For $110 million, we want to know "which approach works best." 

Well, call me Einstein, but I'm going with Door No. 1. 

We are being uncharitable, apparently. People who know about these
things assure us there is a lack of solid evidence in Canada about the
ways and means of delivering what is usually called "housing first" to
the homeless. 

(And such evidence would form the bedrock for future policy decisions.
So, one supposes, we need to get it right.) 

In a nutshell, the "housing first" approach basically means taking a
homeless person and giving them a room or apartment first -even if in
the throes of addiction -and working on their problems, be they health,
social, educational, financial, from there. 

The advantage is that a good deal of anxiety is removed when a
marginalized person knows that, whatever else happens in the jungle that
is street life, they have a warm, safe place to take refuge at night. 

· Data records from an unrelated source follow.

Lemma object_to_entry_VObj (o : obj) (key : string) :
  to_text (get "name" o) = Ok key ->
  object_to_entry (VObj o) = Ok (key, get "value" o).
Proof. intros H. unfold object_to_entry. cbn [get_prop bind]. now rewrite H. Qed.

Lemma mapM_app {A B} (f : A -> result B) (l l' : list A) :
  mapM f (l ++ l')%list
  = (bs <- mapM f l ;; bs' <- mapM f l' ;; Ok (bs ++ bs')%list).
Proof.
  induction l as [|a t IH]; cbn [app mapM bind].
  - now destruct (mapM f l').
  - destruct (f a) as [b|e]; cbn [bind]; [|reflexivity]. rewrite IH.
    destruct (mapM f t) as [bs|e]; cbn [bind]; [|reflexivity].
    now destruct (mapM f l').
Qed.

Lemma record_object_name_value (a : obj) (n : string) (v : value) :
  lookup "name" a = None -> lookup "value" a = None ->
  get "name" (set_all a (name_value n v)) = VStr n /\
  get "value" (set_all a (name_value n v)) = v.
Proof.
  intros Hn Hv. unfold get.
  now rewrite (lookup_set_all_absent _ _ _ Hn), (lookup_set_all_absent _ _ _ Hv).
Qed.

Lemma record_objects_entries (R a : obj) :
  lookup "name" a = None -> lookup "value" a = None ->
  mapM object_to_entry (map VObj (cookieRecordToCookieObjects (Some R) (Some a)))
  = Ok R.
Proof.
  intros Hn Hv. unfold cookieRecordToCookieObjects. cbn [default].
  rewrite map_map, (mapM_map object_to_entry _ (fun entry => entry)).
  - now rewrite map_id.
  - intros [n v]. cbn [fst snd].
    destruct (record_object_name_value a n v Hn Hv) as [E1 E2].
    unfold name_value in E1, E2.
    rewrite (object_to_entry_VObj _ n) by now rewrite E1.
    now rewrite E2.
Qed.
(** * A limit order book, a market-making agent and their event-driven simulator

    Shallow embedding of the Python sources [lob/types.py], [lob/orders.py],
    [lob/book.py], [strategies/market_maker.py], [sim/arrivals.py],
    [sim/events.py] and [sim/engine.py].

    Conventions of the embedding.
    - A Python [float] is represented by the rational number it denotes, a
      canonical rational [Qc].  The arithmetic on floats is a parameter, the
      class [Arith]: the instance [exact] computes in the rationals, the
      instance [Binary64.binary64] rounds every operation to the nearest
      IEEE-754 double through Rocq's primitive floats (finite values only).
    - A Python [int] is a [Z].
    - An exception is a value of [exn]; an operation that may raise returns
      an [outcome].  Loops that are not structurally recursive take fuel, and
      [OutOfFuel] is an outcome of its own, never confused with a result.
    - The object a Python variable refers to is threaded explicitly: an
      operation that mutates the book or the taker order returns the new
      book and the new order. *)

From Stdlib Require Import ZArith QArith Qcanon Qround Lia Lqa.
From Stdlib Require Import Floats.PrimFloat Floats.SpecFloat Floats.FloatOps.
From stdpp Require Import gmap strings list sorting pretty.

Local Open Scope Z_scope.

(** ** Exceptions and outcomes *)

Inductive exn : Set := KeyError | ValueError | ZeroDivisionError.

Inductive outcome (A : Type) : Type :=
  | Return (a : A)
  | Raise (e : exn)
  | OutOfFuel.
Arguments Return {A} a.
Arguments Raise {A} e.
Arguments OutOfFuel {A}.

#[global] Instance exn_eq_dec : EqDecision exn.
Proof. solve_decision. Defined.
#[global] Instance outcome_eq_dec {A : Type} `{EqDecision A} : EqDecision (outcome A).
Proof. solve_decision. Defined.

#[global] Instance outcome_ret : MRet outcome := @Return.
#[global] Instance outcome_bind : MBind outcome := fun A B f m =>
  match m with
  | Return a => f a
  | Raise e => Raise e
  | OutOfFuel => OutOfFuel
  end.

(** ** Numbers *)

(** The decimal literal [n / d]. *)
Definition dec (n : Z) (d : positive) : Qc := Q2Qc (n # d).

(** Python's [round(x)] on a float: the nearest integer, ties to even. *)
Definition py_round (x : Qc) : Z :=
  let f := Qfloor x in
  let d := (x - Qc_of_Z f)%Qc in
  if bool_decide (d < dec 1 2)%Qc then f
  else if bool_decide (dec 1 2 < d)%Qc then f + 1
  else if Z.even f then f else f + 1.

(** Python's [int(x)] on a float: truncation toward zero. *)
Definition py_int (x : Qc) : Z :=
  if bool_decide (Q2Qc 0 <= x)%Qc then Qfloor x else Qceiling x.

Definition pow10 (n : nat) : Qc := Qc_of_Z (10 ^ Z.of_nat n).

(** Arithmetic on floats.  [fl] sends a real number to the float that
    represents it (used for literals, for [float(int)] and for the result of
    decimal rounding); the four operations take and return floats. *)
Class Arith : Type := {
  fl : Qc -> Qc;
  fadd : Qc -> Qc -> Qc;
  fsub : Qc -> Qc -> Qc;
  fmul : Qc -> Qc -> Qc;
  fdiv : Qc -> Qc -> Qc
}.

Declare Scope float_model_scope.
Delimit Scope float_model_scope with F.
Infix "+" := fadd : float_model_scope.
Infix "-" := fsub : float_model_scope.
Infix "*" := fmul : float_model_scope.
Infix "/" := fdiv : float_model_scope.

(** Exact rational arithmetic. *)
Definition exact : Arith :=
  {| fl := fun x => x; fadd := Qcplus; fsub := Qcminus; fmul := Qcmult; fdiv := Qcdiv |}.

Section Float.
Context {A : Arith}.

(** [float(n)] for a Python int. *)
Definition of_int (n : Z) : Qc := fl (Qc_of_Z n).

(** Python's [x / y] on floats. *)
Definition py_div (x y : Qc) : outcome Qc :=
  if bool_decide (y = Q2Qc 0) then Raise ZeroDivisionError else Return (x / y)%F.

(** Python's [round(x, ndigits)]: the decimal rounding of the exact value
    of [x] (ties to even), then the float nearest to that decimal. *)
Definition py_round_ndigits (x : Qc) (ndigits : nat) : Qc :=
  fl (Qc_of_Z (py_round (x * pow10 ndigits)%Qc) / pow10 ndigits)%Qc.
End Float.

(** IEEE-754 binary64 arithmetic, through primitive floats. *)
Module Binary64.

(** The double nearest to an integer (exact when it is representable). *)
Definition of_Z (z : Z) : float :=
  SF2Prim (binary_normalize 53 1024 z 0 false).

(** The double nearest to a rational whose numerator and denominator are
    representable (every double below 2^53 in magnitude is such a
    rational, and so is a decimal literal such as 0.01). *)
Definition to_float (q : Qc) : float :=
  PrimFloat.div (of_Z (Qnum q)) (of_Z (Zpos (Qden q))).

Marion Wright is the chair of the Alliance to End Homelessness in Ottawa
and the chief executive officer of the local branch of the Canadian
Mental Health Association. 

She, too, says she was taken aback when she heard the commission was
taking four years and $110 million to study the benefits of a "housing
first" strategy, long practised in the U.S. and some pockets of Canada.
"We've used 'housing first' since the '80s," she said Thursday,
referring to a CMHA initiative to scatter the hard-to-house mentally ill
in regular market housing. "We know it works in some situations." 

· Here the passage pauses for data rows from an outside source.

Lemma unused_spec i s : unused i s = true <-> ~ In i (ids s).
Proof.
  unfold unused. rewrite forallb_forall, in_ids. split.
  - intros H (t & Ht & E). specialize (H t Ht).
    rewrite negb_true_iff, str_eqb_neq in H. contradiction.
  - intros H t Ht. rewrite negb_true_iff, str_eqb_neq. intros E. apply H; eauto.
Qed.

(** *** addTodo *)

(** C2.  When the draft text trims to the empty string, that is (by
    [trim_empty]) when it is empty or consists of white space only,
    [addTodo] returns the state it was given: the task list, the draft
    text and the add-panel flag are unchanged, and so is the number of
    tasks. *)
Theorem addTodo_blank_noop (now : Z) (created : Date) (s : State) :
  trim (inputText s) = "" \/ blank (inputText s) = true ->
  addTodo now created s = s
  /\ todos (addTodo now created s) = todos s
  /\ inputText (addTodo now created s) = inputText s
  /\ showAddForm (addTodo now created s) = showAddForm s
  /\ totalCount (addTodo now created s) = totalCount s.
Proof.
  intros H.
  assert (E : trim (inputText s) = "") by (destruct H; [assumption | now apply trim_empty]).
  assert (R : addTodo now created s = s) by (unfold addTodo; now rewrite E).
  rewrite R. tauto.
Qed.

Lemma addTodo_blank_noop_witness :
  let s := setInputText "   " (startup 0 0 0) in
  trim (inputText s) = ""
  /\ addTodo 1762021860000 1762021860000 s = s
  /\ todos (addTodo 1762021860000 1762021860000 s) = todos s
  /\ inputText (addTodo 1762021860000 1762021860000 s) = inputText s
  /\ showAddForm (addTodo 1762021860000 1762021860000 s) = showAddForm s
  /\ totalCount (addTodo 1762021860000 1762021860000 s) = totalCount s.
Proof.
  intros s.
  assert (H : trim (inputText s) = "") by reflexivity.
  split; [exact H|].
  apply (addTodo_blank_noop 1762021860000 1762021860000 s).
  left. exact H.
Defined.

Lemma addTodo_stores now created s :
  trim (inputText s) <> "" ->
  addTodo now created s =
  setShowAddForm false
    (setInputText "" (setTodos (newTodo now created s :: todos s) s)).
Proof.
  intros H. unfold addTodo. apply truthy_true in H. now rewrite H.
Qed.

Lemma filteredTodos_cons (rt : Runtime.t) t l s :
  filteredTodos rt (setTodos (t :: l) s) =
  if matchesFilter (filter s) t && matchesSearch rt (searchQuery s) t
  then t :: filteredTodos rt (setTodos l s)
  else filteredTodos rt (setTodos l s).
Proof. reflexivity. Qed.

Lemma matchesSearch_empty (rt : Runtime.t) t : matchesSearch rt "" t = true.
Proof. unfold matchesSearch. rewrite empty_lowered. apply includes_empty. Qed.

Lemma filteredTodos_all_empty_query (rt : Runtime.t) s :
  filter s = Filter.all -> searchQuery s = "" -> filteredTodos rt s = todos s.
Proof.
  unfold filteredTodos. intros -> ->.
  induction (todos s) as [|t l IH]; simpl; [reflexivity|].
  rewrite matchesSearch_empty. now f_equal.
Qed.

(** C3, as amended.  When the draft text does not trim to the empty string,
    [addTodo] puts in front of the task list a task with the trimmed text,
    the selected category and priority and [completed = false], keeps the
    stored tasks as they were and in their order, empties the draft text
    and closes the add panel.  Under the filter [all] the new task is the
    first visible one when the search query in force matches its text
    (the test [matchesSearch] of [filteredTodos]), in particular when the
    query is empty; when the query does not match its text, the visible
    sequence is the one before the call. *)
Theorem addTodo_prepends (rt : Runtime.t) (now : Z) (created : Date) (s : State) :
  trim (inputText s) <> "" ->
  todos (addTodo now created s) = newTodo now created s :: todos s
  /\ text (newTodo now created s) = trim (inputText s)
  /\ category (newTodo now created s) = selectedCategory s
  /\ priority (newTodo now created s) = selectedPriority s
  /\ completed (newTodo now created s) = false
  /\ inputText (addTodo now created s) = ""
  /\ showAddForm (addTodo now created s) = false
  /\ (matchesSearch rt (searchQuery s) (newTodo now created s) = true ->
      filteredTodos rt (setFilter Filter.all (addTodo now created s))
      = newTodo now created s :: filteredTodos rt (setFilter Filter.all s))
  /\ (searchQuery s = "" ->
      filteredTodos rt (setFilter Filter.all (addTodo now created s))
      = newTodo now created s :: todos s)
  /\ (matchesSearch rt (searchQuery s) (newTodo now created s) = false ->
      filteredTodos rt (setFilter Filter.all (addTodo now created s))
      = filteredTodos rt (setFilter Filter.all s)).
Proof.
  intros H. rewrite (addTodo_stores now created s H).
  repeat (split; [reflexivity|]).
  assert (V : forall b, matchesSearch rt (searchQuery s) (newTodo now created s) = b ->
            filteredTodos rt (setFilter Filter.all
              (setShowAddForm false (setInputText ""
                 (setTodos (newTodo now created s :: todos s) s))))
            = if b then newTodo now created s :: filteredTodos rt (setFilter Filter.all s)
              else filteredTodos rt (setFilter Filter.all s)).
  { intros b Hb. unfold filteredTodos at 1. simpl. now rewrite Hb. }
  split; [|split].
  - intros Hm. apply (V true Hm).
  - intros Hq. rewrite (V true).
    + f_equal. now apply (filteredTodos_all_empty_query rt (setFilter Filter.all s)).
    + rewrite Hq. apply matchesSearch_empty.
  - intros Hm. apply (V false Hm).
Qed.

Lemma addTodo_prepends_witness :
  let s := setSelectedPriority high (setSelectedCategory work
             (setInputText "Complete project presentation" initialState)) in
  trim (inputText s) <> ""
  /\ searchQuery s = ""
  /\ todos (addTodo 1762021860000 1762021860003 s)
     = [ mkTodo "1762021860000" "Complete project presentation" false work high
                1762021860003 ]
  /\ filteredTodos Engine.excerpt (setFilter Filter.all (addTodo 1762021860000 1762021860003 s))
     = [ mkTodo "1762021860000" "Complete project presentation" false work high
                1762021860003 ].
Proof.
  intros s.
  assert (H : trim (inputText s) <> "") by (vm_compute; discriminate).
  destruct (addTodo_prepends Engine.excerpt 1762021860000 1762021860003 s H)
    as (Ht & _ & _ & _ & _ & _ & _ & _ & Hq & _).
  split; [exact H|]. split; [reflexivity|].
  rewrite Ht, (Hq eq_refl). vm_compute. split; reflexivity.
Defined.

(** The sentence of C3 on the visible sequence fails when a search query
    is in force that the new text does not contain: the task is stored but
    is not visible, under the filter [all] either. *)
Lemma addTodo_first_visible_counterexample :
  let s := setSearchQuery "milk" (setInputText "Pay rent" (startup 0 0 0)) in
  trim (inputText s) <> ""
  /\ filter (addTodo 1762021860000 1762021860000 s) = Filter.all
  /\ ~ In (newTodo 1762021860000 1762021860000 s)
         (filteredTodos Engine.excerpt (addTodo 1762021860000 1762021860000 s))
  /\ hd_error (filteredTodos Engine.excerpt (addTodo 1762021860000 1762021860000 s))
     <> Some (newTodo 1762021860000 1762021860000 s).
Proof.
  vm_compute. repeat split; try discriminate. intros [].
Qed.

(** *** toggleTodo *)

Lemma toggled_twice i t : toggled i (toggled i t) = t.
Proof.
  unfold toggled. destruct (JsString.eqb (id t) i) eqn:E; simpl; rewrite ?E; simpl.
  - destruct t as [a b c d e f]; simpl. now rewrite negb_involutive.
  - reflexivity.
Qed.

Lemma toggled_other i t : id t <> i -> toggled i t = t.
Proof. intros H. unfold toggled. apply str_eqb_neq in H. now rewrite H. Qed.

Lemma todos_toggleTodo i s : todos (toggleTodo i s) = map (toggled i) (todos s).
Proof. reflexivity. Qed.

(** C8.  [toggleTodo i] changes nothing but [completed] fields: at every
    position of the list the task keeps its other fields, and its
    [completed] flag is negated exactly when its identifier is [i].
    Toggling twice gives back the state, and toggling an identifier that
    no task has gives back the state. *)
Theorem toggleTodo_spec (i : string) (s : State) :
  (forall (k : nat) (t : Todo), nth_error (todos s) k = Some t ->
     exists t', nth_error (todos (toggleTodo i s)) k = Some t'
       /\ id t' = id t /\ text t' = text t /\ category t' = category t
       /\ priority t' = priority t /\ createdAt t' = createdAt t
       /\ completed t' = if JsString.eqb (id t) i then negb (completed t) else completed t)
  /\ length (todos (toggleTodo i s)) = length (todos s)
  /\ toggleTodo i (toggleTodo i s) = s
  /\ (~ In i (ids s) -> toggleTodo i s = s).
Proof.
  split; [|split; [|split]].
  - intros k t Hk. exists (toggled i t). split.
    + rewrite todos_toggleTodo. now apply map_nth_error.
    + unfold toggled. destruct (JsString.eqb (id t) i); simpl; tauto.
  - rewrite todos_toggleTodo. apply length_map.
  - unfold toggleTodo at 1. rewrite todos_toggleTodo, map_map.
    rewrite (map_id_on (fun x => toggled i (toggled i x)))
      by (intros; apply toggled_twice).
    now destruct s.
  - intros H. unfold toggleTodo.
    rewrite (map_id_on (toggled i)); [apply setTodos_same|].
    intros t Ht. apply toggled_other. intros E. apply H, in_ids. eauto.
Qed.

Lemma toggleTodo_spec_witness :
  ~ In "42" (ids (startup 0 0 0))
  /\ toggleTodo "42" (startup 0 0 0) = startup 0 0 0
  /\ toggleTodo "2" (toggleTodo "2" (startup 0 0 0)) = startup 0 0 0.
Proof.
  assert (H : ~ In "42" (ids (startup 0 0 0))).
  { apply unused_spec. reflexivity. }
  split; [exact H|]. split.
  - destruct (toggleTodo_spec "42" (startup 0 0 0)) as (_ & _ & _ & Hn).
    exact (Hn H).
  - destruct (toggleTodo_spec "2" (startup 0 0 0)) as (_ & _ & Ht & _).
    exact Ht.
Defined.

(** *** saveEdit *)

Lemma isEditing_spec e t : isEditing e t = true <-> e = Some (id t).
Proof.
  destruct e as [i|]; simpl; [|split; discriminate].
  rewrite str_eqb_eq. split; [now intros -> | now intros [= ->]].
Qed.

(** C4.  [saveEdit] always clears the editing identifier and the edit
    buffer and touches no other cell but the task list.  In the list, at
    every position the task keeps all fields but [text]; its text becomes
    the trimmed edit buffer exactly when the trimmed buffer is not empty
    and the task has the stored editing identifier, and is kept otherwise.
    With an edit buffer of white space only the list is unchanged. *)
Theorem saveEdit_spec (s : State) :
  editingId (saveEdit s) = None
  /\ editingText (saveEdit s) = ""
  /\ (forall (k : nat) (t : Todo), nth_error (todos s) k = Some t ->
       exists t', nth_error (todos (saveEdit s)) k = Some t'
         /\ id t' = id t /\ completed t' = completed t /\ category t' = category t
         /\ priority t' = priority t /\ createdAt t' = createdAt t
         /\ text t' = if overwritten s t then trim (editingText s) else text t)
  /\ (forall t, overwritten s t = true <->
                trim (editingText s) <> "" /\ editingId s = Some (id t))
  /\ (blank (editingText s) = true -> todos (saveEdit s) = todos s)
  /\ saveEdit s = setEditingText "" (setEditingId None (setTodos (todos (saveEdit s)) s)).
Proof.
  split; [|split; [|split; [|split; [|split]]]].
  - reflexivity.
  - reflexivity.
  - intros k t Hk. unfold saveEdit, overwritten.
    destruct (truthy (trim (editingText s))); simpl.
    + exists (if isEditing (editingId s) t then withText (trim (editingText s)) t else t).
      split.
      * now apply (map_nth_error
          (fun todo => if isEditing (editingId s) todo
                       then withText (trim (editingText s)) todo else todo)).
      * destruct (isEditing (editingId s) t); simpl; tauto.
    + exists t. tauto.
  - intros t. unfold overwritten.
    now rewrite andb_true_iff, truthy_true, isEditing_spec.
  - intros Hb. apply trim_empty in Hb. unfold saveEdit. now rewrite Hb.
  - unfold saveEdit. destruct (truthy (trim (editingText s))); reflexivity.
Qed.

But she has become a supporter of the study, which continues until 2013.


Not only is much of our data American, she said, but we need better
information on the types of "housing first" models that actually work. 

There seem to be two main streams of delivery: clump the homeless
together in one building, hotel-style, with individual rooms and
apartments, and add common spaces and 24-hour support, security and
daily supervision; or sprinkle them into the broader housing market
(with rent supplements), but provide regular social-work support to help
integrate them into their "well" surroundings. 

"We need to generate some evidence that's based on the Canadian
health-care system, looking at an extremely difficult-to-serve
population," Wright said. 

In particular, the study will look at the cost-effectiveness of a
national effort to house the mentally-ill homeless, not to mention the
savings to the police, courts, the prison system and emergency wards. 

Spokesmen for the commission defended their approach. 

They pointed out that 85 per cent of the funds, or $90 million, was to
support the homeless in the study group with housing supplements and
social work. 

In other words, it is not for pencil-pushing academics. 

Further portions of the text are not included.